Quote every line from the top of the listing down to and including the line that contains "intros [Ho Ht] E.".

___ Material provided

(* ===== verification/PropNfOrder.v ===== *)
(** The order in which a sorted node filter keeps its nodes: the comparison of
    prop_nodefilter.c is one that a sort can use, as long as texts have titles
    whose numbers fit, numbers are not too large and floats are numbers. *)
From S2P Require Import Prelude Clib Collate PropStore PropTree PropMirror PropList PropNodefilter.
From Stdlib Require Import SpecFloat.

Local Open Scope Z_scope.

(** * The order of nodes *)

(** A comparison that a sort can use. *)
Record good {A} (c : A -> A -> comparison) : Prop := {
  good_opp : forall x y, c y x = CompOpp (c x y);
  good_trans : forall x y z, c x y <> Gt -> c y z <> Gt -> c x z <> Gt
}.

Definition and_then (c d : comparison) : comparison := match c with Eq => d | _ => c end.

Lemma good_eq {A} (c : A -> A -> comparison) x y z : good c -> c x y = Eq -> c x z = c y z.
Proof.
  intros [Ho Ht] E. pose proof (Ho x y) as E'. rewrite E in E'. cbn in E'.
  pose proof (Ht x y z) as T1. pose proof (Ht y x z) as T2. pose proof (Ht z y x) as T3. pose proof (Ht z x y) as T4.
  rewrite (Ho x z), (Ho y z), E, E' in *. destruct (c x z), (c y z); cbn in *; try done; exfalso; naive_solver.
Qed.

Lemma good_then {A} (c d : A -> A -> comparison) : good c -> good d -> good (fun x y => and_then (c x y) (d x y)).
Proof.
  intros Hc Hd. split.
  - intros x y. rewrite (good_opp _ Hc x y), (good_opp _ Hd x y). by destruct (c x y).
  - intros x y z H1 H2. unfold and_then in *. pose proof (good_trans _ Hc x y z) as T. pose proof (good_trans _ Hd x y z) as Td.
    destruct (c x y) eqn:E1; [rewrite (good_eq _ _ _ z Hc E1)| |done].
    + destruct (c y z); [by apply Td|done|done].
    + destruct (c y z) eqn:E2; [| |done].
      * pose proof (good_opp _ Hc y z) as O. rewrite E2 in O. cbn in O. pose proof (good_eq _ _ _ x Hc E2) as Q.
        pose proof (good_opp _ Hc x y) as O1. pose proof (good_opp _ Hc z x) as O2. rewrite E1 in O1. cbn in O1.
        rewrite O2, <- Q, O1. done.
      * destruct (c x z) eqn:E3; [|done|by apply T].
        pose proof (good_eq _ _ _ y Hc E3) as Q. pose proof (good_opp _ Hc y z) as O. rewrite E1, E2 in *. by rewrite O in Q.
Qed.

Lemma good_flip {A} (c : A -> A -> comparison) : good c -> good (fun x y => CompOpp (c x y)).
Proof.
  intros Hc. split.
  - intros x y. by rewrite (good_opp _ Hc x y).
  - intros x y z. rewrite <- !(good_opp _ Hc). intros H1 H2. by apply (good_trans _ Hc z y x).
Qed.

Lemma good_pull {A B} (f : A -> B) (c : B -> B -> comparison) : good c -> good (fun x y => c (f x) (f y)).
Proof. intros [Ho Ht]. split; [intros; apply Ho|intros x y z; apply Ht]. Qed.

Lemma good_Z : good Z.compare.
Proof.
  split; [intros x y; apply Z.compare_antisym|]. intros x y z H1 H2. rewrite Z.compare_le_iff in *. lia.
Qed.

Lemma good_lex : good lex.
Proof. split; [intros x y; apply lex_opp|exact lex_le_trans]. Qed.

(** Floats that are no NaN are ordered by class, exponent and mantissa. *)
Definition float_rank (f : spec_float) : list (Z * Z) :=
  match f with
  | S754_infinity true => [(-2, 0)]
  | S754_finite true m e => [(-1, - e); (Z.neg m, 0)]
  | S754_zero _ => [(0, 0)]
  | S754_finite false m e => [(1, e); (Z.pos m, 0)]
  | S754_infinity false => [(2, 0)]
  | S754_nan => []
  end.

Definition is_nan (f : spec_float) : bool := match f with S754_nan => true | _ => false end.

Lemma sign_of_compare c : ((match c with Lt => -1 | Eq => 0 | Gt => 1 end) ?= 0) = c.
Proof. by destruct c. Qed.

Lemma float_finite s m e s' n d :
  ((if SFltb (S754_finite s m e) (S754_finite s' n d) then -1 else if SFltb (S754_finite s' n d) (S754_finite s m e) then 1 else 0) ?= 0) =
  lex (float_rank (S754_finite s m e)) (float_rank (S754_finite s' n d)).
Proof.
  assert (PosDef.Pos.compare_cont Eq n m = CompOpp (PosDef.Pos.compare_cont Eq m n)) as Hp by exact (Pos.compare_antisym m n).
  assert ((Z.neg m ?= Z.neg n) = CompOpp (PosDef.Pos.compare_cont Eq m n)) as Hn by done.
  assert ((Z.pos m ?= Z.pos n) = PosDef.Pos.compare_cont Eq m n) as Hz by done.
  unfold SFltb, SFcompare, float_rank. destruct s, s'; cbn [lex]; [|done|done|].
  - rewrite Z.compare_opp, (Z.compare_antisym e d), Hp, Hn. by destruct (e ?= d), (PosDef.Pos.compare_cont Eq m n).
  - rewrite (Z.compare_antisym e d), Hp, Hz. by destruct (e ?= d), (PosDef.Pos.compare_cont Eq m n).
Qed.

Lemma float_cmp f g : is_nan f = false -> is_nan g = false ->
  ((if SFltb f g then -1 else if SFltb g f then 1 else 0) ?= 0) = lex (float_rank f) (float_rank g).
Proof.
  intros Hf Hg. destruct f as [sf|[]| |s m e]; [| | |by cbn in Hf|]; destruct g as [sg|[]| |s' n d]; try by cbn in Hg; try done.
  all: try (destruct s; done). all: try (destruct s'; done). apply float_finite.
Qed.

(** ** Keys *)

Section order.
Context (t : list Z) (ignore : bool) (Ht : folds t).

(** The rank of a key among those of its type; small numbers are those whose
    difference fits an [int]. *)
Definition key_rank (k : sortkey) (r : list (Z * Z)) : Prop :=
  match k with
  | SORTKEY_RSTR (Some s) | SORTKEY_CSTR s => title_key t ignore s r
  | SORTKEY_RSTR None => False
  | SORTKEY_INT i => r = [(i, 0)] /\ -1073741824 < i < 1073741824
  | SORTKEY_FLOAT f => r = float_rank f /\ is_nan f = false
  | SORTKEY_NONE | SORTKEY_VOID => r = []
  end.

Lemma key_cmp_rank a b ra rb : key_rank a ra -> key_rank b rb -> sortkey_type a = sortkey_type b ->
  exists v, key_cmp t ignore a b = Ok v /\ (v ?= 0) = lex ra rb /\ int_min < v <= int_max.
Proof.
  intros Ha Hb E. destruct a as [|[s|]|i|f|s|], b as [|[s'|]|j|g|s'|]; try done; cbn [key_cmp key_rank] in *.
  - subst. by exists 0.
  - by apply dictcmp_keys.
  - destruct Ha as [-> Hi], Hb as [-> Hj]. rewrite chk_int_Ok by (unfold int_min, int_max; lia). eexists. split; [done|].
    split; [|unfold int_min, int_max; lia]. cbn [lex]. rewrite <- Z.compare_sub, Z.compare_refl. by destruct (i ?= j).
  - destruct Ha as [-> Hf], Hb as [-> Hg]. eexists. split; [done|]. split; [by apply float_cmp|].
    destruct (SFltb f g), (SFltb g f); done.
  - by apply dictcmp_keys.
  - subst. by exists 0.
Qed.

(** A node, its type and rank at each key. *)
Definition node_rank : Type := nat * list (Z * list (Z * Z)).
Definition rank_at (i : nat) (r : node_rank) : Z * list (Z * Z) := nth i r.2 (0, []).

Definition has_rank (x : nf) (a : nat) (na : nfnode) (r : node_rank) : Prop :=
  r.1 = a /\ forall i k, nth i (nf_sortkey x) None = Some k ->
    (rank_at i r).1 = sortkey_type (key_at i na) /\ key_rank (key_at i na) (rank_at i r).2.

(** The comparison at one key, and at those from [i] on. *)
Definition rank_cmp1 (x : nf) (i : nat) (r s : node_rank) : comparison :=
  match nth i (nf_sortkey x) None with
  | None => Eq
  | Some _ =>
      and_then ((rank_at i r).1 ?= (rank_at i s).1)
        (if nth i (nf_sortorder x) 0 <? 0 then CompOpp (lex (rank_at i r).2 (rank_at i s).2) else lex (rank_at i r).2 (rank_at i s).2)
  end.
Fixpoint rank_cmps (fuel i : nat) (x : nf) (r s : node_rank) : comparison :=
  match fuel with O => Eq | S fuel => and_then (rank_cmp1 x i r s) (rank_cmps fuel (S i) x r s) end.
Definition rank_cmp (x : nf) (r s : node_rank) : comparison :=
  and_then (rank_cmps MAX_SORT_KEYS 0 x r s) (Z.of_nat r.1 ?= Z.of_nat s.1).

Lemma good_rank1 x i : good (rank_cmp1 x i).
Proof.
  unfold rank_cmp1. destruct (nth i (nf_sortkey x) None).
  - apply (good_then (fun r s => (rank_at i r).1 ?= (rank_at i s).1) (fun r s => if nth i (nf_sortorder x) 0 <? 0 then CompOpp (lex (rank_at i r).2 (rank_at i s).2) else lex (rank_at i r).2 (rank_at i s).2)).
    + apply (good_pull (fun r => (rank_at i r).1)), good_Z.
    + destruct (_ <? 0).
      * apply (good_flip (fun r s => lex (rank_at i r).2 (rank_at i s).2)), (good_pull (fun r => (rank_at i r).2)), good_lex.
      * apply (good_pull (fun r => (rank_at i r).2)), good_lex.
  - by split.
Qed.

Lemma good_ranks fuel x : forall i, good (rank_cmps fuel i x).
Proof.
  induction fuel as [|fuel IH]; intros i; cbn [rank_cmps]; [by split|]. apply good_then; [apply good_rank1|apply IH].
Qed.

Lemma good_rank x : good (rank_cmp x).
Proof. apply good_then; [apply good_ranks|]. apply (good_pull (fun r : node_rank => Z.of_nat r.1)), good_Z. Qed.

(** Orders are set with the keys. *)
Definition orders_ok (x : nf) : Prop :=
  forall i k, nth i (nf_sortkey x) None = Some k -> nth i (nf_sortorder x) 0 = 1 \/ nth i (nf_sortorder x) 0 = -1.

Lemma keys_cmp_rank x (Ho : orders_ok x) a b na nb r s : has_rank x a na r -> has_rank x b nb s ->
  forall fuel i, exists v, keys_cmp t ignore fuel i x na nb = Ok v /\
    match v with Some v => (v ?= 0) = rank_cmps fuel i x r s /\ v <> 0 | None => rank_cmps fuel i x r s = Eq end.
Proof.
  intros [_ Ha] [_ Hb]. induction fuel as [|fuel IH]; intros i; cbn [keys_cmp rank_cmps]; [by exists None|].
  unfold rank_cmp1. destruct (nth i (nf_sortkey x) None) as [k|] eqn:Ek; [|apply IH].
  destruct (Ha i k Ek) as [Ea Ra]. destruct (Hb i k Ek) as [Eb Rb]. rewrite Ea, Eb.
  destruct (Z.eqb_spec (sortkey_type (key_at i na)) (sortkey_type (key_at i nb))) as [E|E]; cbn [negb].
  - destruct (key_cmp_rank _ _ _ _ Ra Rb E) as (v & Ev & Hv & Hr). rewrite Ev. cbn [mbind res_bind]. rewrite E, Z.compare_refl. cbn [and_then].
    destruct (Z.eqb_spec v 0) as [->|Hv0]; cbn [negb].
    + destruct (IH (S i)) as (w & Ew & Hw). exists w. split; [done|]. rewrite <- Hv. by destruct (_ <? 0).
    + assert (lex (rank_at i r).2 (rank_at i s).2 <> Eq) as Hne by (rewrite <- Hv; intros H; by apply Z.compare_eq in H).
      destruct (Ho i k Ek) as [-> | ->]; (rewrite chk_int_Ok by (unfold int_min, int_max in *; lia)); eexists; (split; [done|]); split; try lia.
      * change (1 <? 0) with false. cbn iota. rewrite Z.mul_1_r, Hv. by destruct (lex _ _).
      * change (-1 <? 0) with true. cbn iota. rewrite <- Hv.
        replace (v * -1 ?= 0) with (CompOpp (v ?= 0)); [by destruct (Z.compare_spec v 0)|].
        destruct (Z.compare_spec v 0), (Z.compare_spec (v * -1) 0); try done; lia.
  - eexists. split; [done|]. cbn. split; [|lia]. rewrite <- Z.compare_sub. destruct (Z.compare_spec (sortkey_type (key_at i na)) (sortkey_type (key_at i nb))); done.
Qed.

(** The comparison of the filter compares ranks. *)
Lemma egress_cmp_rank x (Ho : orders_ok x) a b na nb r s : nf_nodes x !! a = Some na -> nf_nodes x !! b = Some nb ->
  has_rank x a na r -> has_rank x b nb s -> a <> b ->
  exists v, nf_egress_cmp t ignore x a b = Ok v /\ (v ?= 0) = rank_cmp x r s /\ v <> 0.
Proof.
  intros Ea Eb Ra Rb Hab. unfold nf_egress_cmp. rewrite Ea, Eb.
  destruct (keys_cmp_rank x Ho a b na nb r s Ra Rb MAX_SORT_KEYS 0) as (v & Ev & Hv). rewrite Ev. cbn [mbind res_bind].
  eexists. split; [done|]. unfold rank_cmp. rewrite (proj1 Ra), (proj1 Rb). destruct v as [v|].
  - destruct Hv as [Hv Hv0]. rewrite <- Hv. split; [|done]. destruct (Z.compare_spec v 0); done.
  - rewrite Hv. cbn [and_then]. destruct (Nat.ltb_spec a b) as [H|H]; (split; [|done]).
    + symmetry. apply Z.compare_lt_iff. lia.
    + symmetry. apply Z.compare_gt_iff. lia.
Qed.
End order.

______

- Your solution -
(* ===== verification/PropNfOrder.v ===== *)
(** The order in which a sorted node filter keeps its nodes: the comparison of
    prop_nodefilter.c is one that a sort can use, as long as texts have titles
    whose numbers fit, numbers are not too large and floats are numbers. *)
From S2P Require Import Prelude Clib Collate PropStore PropTree PropMirror PropList PropNodefilter.
From Stdlib Require Import SpecFloat.

Local Open Scope Z_scope.

(** * The order of nodes *)

(** A comparison that a sort can use. *)
Record good {A} (c : A -> A -> comparison) : Prop := {
  good_opp : forall x y, c y x = CompOpp (c x y);
  good_trans : forall x y z, c x y <> Gt -> c y z <> Gt -> c x z <> Gt
}.

Definition and_then (c d : comparison) : comparison := match c with Eq => d | _ => c end.

Lemma good_eq {A} (c : A -> A -> comparison) x y z : good c -> c x y = Eq -> c x z = c y z.
Proof.
  intros [Ho Ht] E. pose proof (Ho x y) as E'. rewrite E in E'. cbn in E'.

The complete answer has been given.